§ Task to carry out
Once you have read the listing, retype all of it exactly.

=== Section Start ===

(** The verdict of a limb from the verdicts of its governing angles. *)
Definition limb_verdict (verdicts : string -> option bool)
    (related_angles : list string) : bool :=
  match related_angles with
  | [] => true
  | _ :: _ =>
      forallb (fun angle_name =>
                 match verdicts angle_name with
                 | Some matched => matched
                 | None => true
                 end)
              related_angles
  end.

(** The angle names whose values are present in both poses. *)
Definition common_names (pose1 pose2 : PoseData) : list string :=
  filter (fun name => present pose1 name && present pose2 name)
         (PyDict.keys (angles pose1)).

(** The absolute difference of the two values of a common angle. *)
Definition diff_of (pose1 pose2 : PoseData) (name : string) : R :=
  match pyget (angles pose1) name, pyget (angles pose2) name with
  | Some angle1, Some angle2 => Rabs (angle1 - angle2)
  | _, _ => 0
  end.

Definition similarity (diff : R) : R := exp (- (diff ^ 2) / (2 * 30 ^ 2)).

Definition Rsum (l : list R) : R := fold_right Rplus 0 l.

(** The ray from [vertex] to [p], in the plane. *)
Definition ray (vertex p : Landmark) : R * R :=
  (x p - x vertex, y p - y vertex).

(** The poses of the scenario of the left elbow. *)
Definition elbow_reference : PoseData :=
  mkPoseData [] [("左肘角度"%string, Some 150)].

=== Section End ===

§ Expected output
(** The verdict of a limb from the verdicts of its governing angles. *)
Definition limb_verdict (verdicts : string -> option bool)
    (related_angles : list string) : bool :=
  match related_angles with
  | [] => true
  | _ :: _ =>
      forallb (fun angle_name =>
                 match verdicts angle_name with
                 | Some matched => matched
                 | None => true
                 end)
              related_angles
  end.

(** The angle names whose values are present in both poses. *)
Definition common_names (pose1 pose2 : PoseData) : list string :=
  filter (fun name => present pose1 name && present pose2 name)
         (PyDict.keys (angles pose1)).

(** The absolute difference of the two values of a common angle. *)
Definition diff_of (pose1 pose2 : PoseData) (name : string) : R :=
  match pyget (angles pose1) name, pyget (angles pose2) name with
  | Some angle1, Some angle2 => Rabs (angle1 - angle2)
  | _, _ => 0
  end.

Definition similarity (diff : R) : R := exp (- (diff ^ 2) / (2 * 30 ^ 2)).

Definition Rsum (l : list R) : R := fold_right Rplus 0 l.

(** The ray from [vertex] to [p], in the plane. *)
Definition ray (vertex p : Landmark) : R * R :=
  (x p - x vertex, y p - y vertex).

(** The poses of the scenario of the left elbow. *)
Definition elbow_reference : PoseData :=
  mkPoseData [] [("左肘角度"%string, Some 150)].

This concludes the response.